**Directions for this task**
Copy out each line of the data that contains "Contact".

**Dataset records**
(** C8.  Two pitcher records that agree on every key except "Stuff+",
    with Stuff+ values [s1 <= s2], and one list of game logs: when both
    modifiers are computed, the one of the larger Stuff+ is at least the
    other, and it is strictly larger when [s1 < s2] and neither result
    sits on a clamp bound (0.85 or 1.20). *)
Theorem calculate_stuff_modifier_monotone
  (row1 row2 : Series) (logs : list GameLog) (s1 s2 m1 m2 : R) :
  (forall k, k <> "Stuff+" -> dict_find row1 k = dict_find row2 k) ->
  dict_get row1 "Stuff+" (CNum 100.0) = CNum s1 ->
  dict_get row2 "Stuff+" (CNum 100.0) = CNum s2 ->
  s1 <= s2 ->
  Modifiers.calculate_stuff_modifier row1 logs = Ok m1 ->
  Modifiers.calculate_stuff_modifier row2 logs = Ok m2 ->
  m1 <= m2 /\
  (s1 < s2 ->
   m1 <> 0.85 -> m1 <> 1.20 -> m2 <> 0.85 -> m2 <> 1.20 -> m1 < m2).
Proof.
  intros Hagree Hs1 Hs2 Hle H1 H2.
  unfold Modifiers.calculate_stuff_modifier in H1, H2.
  rewrite Hs1 in H1. rewrite Hs2 in H2.
  rewrite <- !(dict_get_agree row1 row2) in H2
    by (apply Hagree; discriminate).
  cbn [as_float bind] in H1, H2.
  destruct (as_float (dict_get row1 "FBv" _)) as [velo| |];
    cbn [bind] in H1, H2; try discriminate.
  destruct (match logs with [] => _ | _ => _ end) as [recent| |];
    cbn [bind] in H1, H2; try discriminate.
  destruct (as_float (dict_get row1 "k_pct" _)) as [k_pct| |];
    cbn [bind] in H1, H2; try discriminate.
  match type of H1 with
  | bind ?x _ = _ =>
      destruct x as [recent_factor| |]; cbn [bind] in H1, H2; try discriminate
  end.
  destruct (as_float (dict_get row1 "SwStr%" _)) as [swstr| |];
    cbn [bind] in H1, H2; try discriminate.
  destruct (as_float (dict_get row1 "O-Swing%" _)) as [chase| |];
    cbn [bind] in H1, H2; try discriminate.
  destruct (as_float (dict_get row1 "Z-Contact%" _)) as [z_contact| |];
    cbn [bind] in H1, H2; try discriminate.
  destruct (as_float (dict_get row1 "CSW%" _)) as [csw| |];
    cbn [bind] in H1, H2; try discriminate.
  injection H1 as <-. injection H2 as <-.
  match goal with
  | |- clip (1 + ?t1) _ _ <= clip (1 + ?t2) _ _ /\ _ =>
      assert (Ht : s1 <= s2 -> t1 <= t2) by (intro; lra);
      assert (Hts : s1 < s2 -> t1 < t2) by (intro; lra);
      set (x1 := t1) in *; set (x2 := t2) in *
  end.
  split.
  - apply clip_monotone. specialize (Ht Hle). lra.
  - intros Hlt N1 N2 N3 N4.
    rewrite (clip_inside (1 + x1)), (clip_inside (1 + x2))
      by (assumption || lra).
    specialize (Hts Hlt). lra.
Qed.

Lemma traverse_returns {A B : Type} (f : A -> outcome B) (l : list A) :
  Forall (fun x => exists y, f x = Ok y) l -> exists ys, traverse f l = Ok ys.
Proof.
  induction 1 as [|x l [y Hy] _ [ys Hys]]; cbn.
  - now exists [].
  - rewrite Hy, Hys. cbn. now exists (y :: ys).
Qed.

(** The stuff modifier is computed, and lies in [0.85, 1.20], for a
    record whose cells are numbers, with a K% other than zero, and game
    logs of which the last three have numeric, non-zero innings. *)
Lemma calculate_stuff_modifier_returns (pitcher_row : Series) (logs : list GameLog) :
  (forall k c, dict_find pitcher_row k = Some c -> exists r, c = CNum r) ->
  dict_get pitcher_row "k_pct" (CNum 0.22) <> CNum 0 ->
  Forall countable_log (last_n 3 logs) ->
  exists m, Modifiers.calculate_stuff_modifier pitcher_row logs = Ok m /\
            0.85 <= m <= 1.20.
Proof.
  intros Hnum Hk Hlogs.
  assert (Hget : forall k d, exists r, dict_get pitcher_row k (CNum d) = CNum r).
  { intros k d. unfold dict_get.
    destruct (dict_find pitcher_row k) as [c|] eqn:E; [|now exists d].
    destruct (Hnum k c E) as [r ->]. now exists r. }
  assert (Hrates : exists rates,
             traverse Modifiers.log_k_rate (last_n 3 logs) = Ok rates).
  { apply traverse_returns. eapply Forall_impl; [|exact Hlogs].
    intros log Hlog. unfold countable_log in Hlog. unfold Modifiers.log_k_rate.
    destruct (innings_pitched log) as [[ip|s]|]; [|contradiction|eauto].
    destruct (Req_dec_T ip 0); [contradiction|eauto]. }
  destruct Hrates as [rates Hrates].
  unfold Modifiers.calculate_stuff_modifier.
  destruct (Hget "Stuff+" 100.0) as [stuff_plus ->].
  destruct (Hget "k_pct" 0.22) as [k_pct Ek]. rewrite Ek in *.
  destruct (Hget "SwStr%" 0.105) as [swstr ->].
  destruct (Hget "CSW%" 0.27) as [csw ->].
  destruct (Hget "FBv" 92.0) as [velo ->].
  destruct (Hget "O-Swing%" 0.30) as [chase ->].
  destruct (Hget "Z-Contact%" 0.88) as [z_contact ->].
  cbn [as_float bind].
  assert (Hk0 : k_pct <> 0) by (intro; subst; now apply Hk).
  destruct logs as [|log logs'].
  - cbn [bind]. destruct (Req_dec_T k_pct 0); [contradiction|]. cbn [bind].
    eexists. split; [reflexivity|]. apply clip_bounds. lra.
  - rewrite Hrates. cbn [bind].
    destruct (Req_dec_T k_pct 0); [contradiction|]. cbn [bind].
    eexists. split; [reflexivity|]. apply clip_bounds. lra.
Qed.

(** A record without game logs, Stuff+ 100 against Stuff+ 110. *)
Lemma calculate_stuff_modifier_monotone_witness :
  Modifiers.calculate_stuff_modifier [("Stuff+", CNum 100)] [] = Ok 0.9999 /\
  Modifiers.calculate_stuff_modifier [("Stuff+", CNum 110)] [] = Ok 1.0279 /\
  0.9999 <= 1.0279 /\ 0.9999 < 1.0279.
Proof.
  assert (E1 : Modifiers.calculate_stuff_modifier [("Stuff+", CNum 100)] []
               = Ok 0.9999).
  { unfold Modifiers.calculate_stuff_modifier. cbn.
    destruct (Req_dec_T 0.22 0); [lra|]. cbn. f_equal. solve_clip. }
  assert (E2 : Modifiers.calculate_stuff_modifier [("Stuff+", CNum 110)] []
               = Ok 1.0279).
  { unfold Modifiers.calculate_stuff_modifier. cbn.
    destruct (Req_dec_T 0.22 0); [lra|]. cbn. f_equal. solve_clip. }
  split; [exact E1|]. split; [exact E2|].
  destruct (calculate_stuff_modifier_monotone
              [("Stuff+", CNum 100)] [("Stuff+", CNum 110)] []
              100 110 0.9999 1.0279) as [Hle Hlt].
  - intros k Hk. unfold dict_find.
    destruct (String.eqb_spec "Stuff+" k); [congruence | reflexivity].
  - reflexivity.
  - reflexivity.
  - lra.
  - exact E1.
  - exact E2.
  - split; [exact Hle|]. apply Hlt; lra.
Defined.

(** ** C7: the team-trend modifier *)

Lemma filter_nil_iff {A : Type} (p : A -> bool) (l : list A) :
  (forall x, In x l -> p x = false) -> filter p l = [].
Proof.
  induction l as [|x l IH]; intro H; simpl; [reflexivity|].
  rewrite (H x) by now left. apply IH. intros y Hy. apply H. now right.
Qed.

Lemma team_absent_no_row (py : Python) (team_name : string) (df : DataFrame) :
  team_absent py team_name df ->
  Modifiers.get_recent_team_row py team_name df = None.
Proof.
  unfold team_absent, Modifiers.get_recent_team_row. intro H.
  destruct (get_column_name df _) as [team_col|]; [|reflexivity].
  destruct (H team_col eq_refl) as [Hexact Hclose].
  unfold team_row_lookup.
  rewrite filter_nil_iff.
  - rewrite map_map. cbn [fst]. rewrite Hclose. reflexivity.
  - intros [k row] Hin. apply in_map_iff in Hin.
    destruct Hin as (row' & [= <- <-] & Hin). cbn [fst].
    apply String.eqb_neq. now apply Hexact.
Qed.

Lemma calculate_team_trend_modifier_range (py : Python)
  (team_name pitcher_hand : string)
  (l21_lhp_df l21_rhp_df delta_lhp_df delta_rhp_df : DataFrame) (m : R) :
  Modifiers.calculate_team_trend_modifier py team_name pitcher_hand
    l21_lhp_df l21_rhp_df delta_lhp_df delta_rhp_df = Ok m ->
  0.85 <= m <= 1.15.
Proof.
  unfold Modifiers.calculate_team_trend_modifier. intro H.
  destruct (Modifiers.calculate_team_trend_modifier_try _ _ _ _ _ _ _)
    as [m'|e|] eqn:E; cbn [catch] in H; try discriminate.
  - injection H as <-.
    unfold Modifiers.calculate_team_trend_modifier_try in E.
    destruct (String.eqb pitcher_hand "L"); cbv zeta beta iota in E;
      peel E; injection E as <-; apply clip_bounds; lra.
  - injection H as <-. destruct (String.eqb pitcher_hand "L"); lra.
Qed.

(** With a row for the team in the recent and in the delta table of
    the pitcher's hand, whose [k_pct] entries are numbers, the modifier is
    [0.98 + 0.25 * (recent K% / league average K%) + delta K%] clamped to
    [0.85, 1.15]: 0.85 below, 1.15 above, the sum itself in between; a
    missing [k_pct] key reads as the league average (recent) or 0 (delta).
    When the computation raises, and so when a row is missing or a [k_pct]
    cell is text, the result is 1.05 for hand "L" and 1.02 otherwise.  A
    team absent from all four tables and hand "L" give exactly 1.05.
    Every number that is returned lies in [0.85, 1.15].  With both rows,
    no text cell and a NaN cell, nothing is raised and the result is NaN,
    not the fallback. *)
Lemma calculate_team_trend_modifier_cases (py : Python)
  (team_name pitcher_hand : string)
  (l21_lhp_df l21_rhp_df delta_lhp_df delta_rhp_df : DataFrame) :
  let recent_df := if String.eqb pitcher_hand "L" then l21_lhp_df else l21_rhp_df in
  let delta_df := if String.eqb pitcher_hand "L" then delta_lhp_df else delta_rhp_df in
  let result :=
    Modifiers.calculate_team_trend_modifier py team_name pitcher_hand
      l21_lhp_df l21_rhp_df delta_lhp_df delta_rhp_df in
  let fallback := if String.eqb pitcher_hand "L" then 1.05 else 1.02 in
  (forall team_recent team_delta rec_k delta_k,
      Modifiers.get_recent_team_row py team_name recent_df = Some team_recent ->
      Modifiers.get_recent_team_row py team_name delta_df = Some team_delta ->
      dict_get team_recent "k_pct" (CNum LEAGUE_AVG_TEAM_K_PCT) = CNum rec_k ->
      dict_get team_delta "k_pct" (CNum 0.00) = CNum delta_k ->
      let trend_mod :=
        0.98 + 0.25 * (as_fraction rec_k / LEAGUE_AVG_TEAM_K_PCT) + delta_k in
      result = Ok (clip trend_mod 0.85 1.15) /\
      (trend_mod <= 0.85 -> result = Ok 0.85) /\
      (1.15 <= trend_mod -> result = Ok 1.15) /\
      (0.85 <= trend_mod <= 1.15 -> result = Ok trend_mod)) /\
  (forall e,
      Modifiers.calculate_team_trend_modifier_try py team_name pitcher_hand
        l21_lhp_df l21_rhp_df delta_lhp_df delta_rhp_df = Raise e ->
      result = Ok fallback) /\
  (Modifiers.get_recent_team_row py team_name recent_df = None \/
   Modifiers.get_recent_team_row py team_name delta_df = None ->
   result = Ok fallback) /\
  (forall team_recent team_delta,
      Modifiers.get_recent_team_row py team_name recent_df = Some team_recent ->
      Modifiers.get_recent_team_row py team_name delta_df = Some team_delta ->
      is_text (dict_get team_recent "k_pct" (CNum LEAGUE_AVG_TEAM_K_PCT)) = true \/
      is_text (dict_get team_delta "k_pct" (CNum 0.00)) = true ->
      result = Ok fallback) /\
  (pitcher_hand = "L" ->
   team_absent py team_name l21_lhp_df -> team_absent py team_name l21_rhp_df ->
   team_absent py team_name delta_lhp_df -> team_absent py team_name delta_rhp_df ->
   result = Ok 1.05) /\
  (forall m, result = Ok m -> 0.85 <= m <= 1.15) /\
  (forall team_recent team_delta,
      Modifiers.get_recent_team_row py team_name recent_df = Some team_recent ->
      Modifiers.get_recent_team_row py team_name delta_df = Some team_delta ->
      is_text (dict_get team_recent "k_pct" (CNum LEAGUE_AVG_TEAM_K_PCT)) = false ->
      is_text (dict_get team_delta "k_pct" (CNum 0.00)) = false ->
      dict_get team_recent "k_pct" (CNum LEAGUE_AVG_TEAM_K_PCT) = CNaN \/
      dict_get team_delta "k_pct" (CNum 0.00) = CNaN ->
      result = Undetermined).
Proof.
  intros recent_df delta_df result fallback.
  assert (Hmiss :
    Modifiers.get_recent_team_row py team_name recent_df = None \/
    Modifiers.get_recent_team_row py team_name delta_df = None ->
    result = Ok fallback).
  { intro H. subst result fallback recent_df delta_df.
    unfold Modifiers.calculate_team_trend_modifier,
      Modifiers.calculate_team_trend_modifier_try.
    destruct (String.eqb pitcher_hand "L"); cbv zeta beta iota;
      (destruct H as [H | H]; rewrite H;
       [ reflexivity
       | match goal with
         | |- context [match ?x with Some _ => _ | None => _ end] => destruct x
         end; reflexivity ]). }
  assert (Hrows : forall team_recent team_delta,
    Modifiers.get_recent_team_row py team_name recent_df = Some team_recent ->
    Modifiers.get_recent_team_row py team_name delta_df = Some team_delta ->
    result
    = catch
        (match dict_get team_recent "k_pct" (CNum LEAGUE_AVG_TEAM_K_PCT),
               dict_get team_delta "k_pct" (CNum 0.00) with
         | CStr _, _ => Raise TypeError
         | _, CStr _ => Raise TypeError
         | CNum rec_k, CNum delta_k =>
             Ok (clip (0.98 + 0.25 * (as_fraction rec_k / LEAGUE_AVG_TEAM_K_PCT)
                       + delta_k) 0.85 1.15)
         | _, _ => Undetermined
         end)
        (fun _ => Ok fallback)).
  { intros team_recent team_delta Hr Hd.
    subst result fallback recent_df delta_df.
    unfold Modifiers.calculate_team_trend_modifier,
      Modifiers.calculate_team_trend_modifier_try.
    destruct (String.eqb pitcher_hand "L"); cbv zeta beta iota;
      rewrite Hr, Hd; reflexivity. }
  split; [|split; [|split; [|split; [|split; [|split]]]]].
  - intros team_recent team_delta rec_k delta_k Hr Hd Hrk Hdk trend_mod.
    rewrite (Hrows _ _ Hr Hd), Hrk, Hdk. cbn [catch].
    split; [reflexivity|].
    subst trend_mod. unfold clip, Rmin, Rmax.
    repeat split; intros; f_equal; repeat destruct Rle_dec; lra.
  - intros e He. subst result fallback.
    unfold Modifiers.calculate_team_trend_modifier. rewrite He. reflexivity.
  - exact Hmiss.
  - intros team_recent team_delta Hr Hd Htext.
    rewrite (Hrows _ _ Hr Hd).
    destruct (dict_get team_recent "k_pct" _) as [r|s|];
      destruct (dict_get team_delta "k_pct" _) as [d|s'|];
      cbn [is_text] in Htext; try reflexivity;
      destruct Htext; discriminate.
  - intros -> H1 _ H3 _. apply Hmiss. left.
    subst recent_df. cbn. now apply team_absent_no_row.
  - intros m Hm. subst result.
    eapply calculate_team_trend_modifier_range. exact Hm.
  - intros team_recent team_delta Hr Hd Ht1 Ht2 Hnan.
    rewrite (Hrows _ _ Hr Hd).
    destruct (dict_get team_recent "k_pct" _) as [r|s|];
      destruct (dict_get team_delta "k_pct" _) as [d|s'|];
      cbn [is_text] in Ht1, Ht2; try discriminate; try reflexivity;
      destruct Hnan; discriminate.
Qed.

**The answer**
  destruct (as_float (dict_get row1 "Z-Contact%" _)) as [z_contact| |];
  destruct (Hget "Z-Contact%" 0.88) as [z_contact ->].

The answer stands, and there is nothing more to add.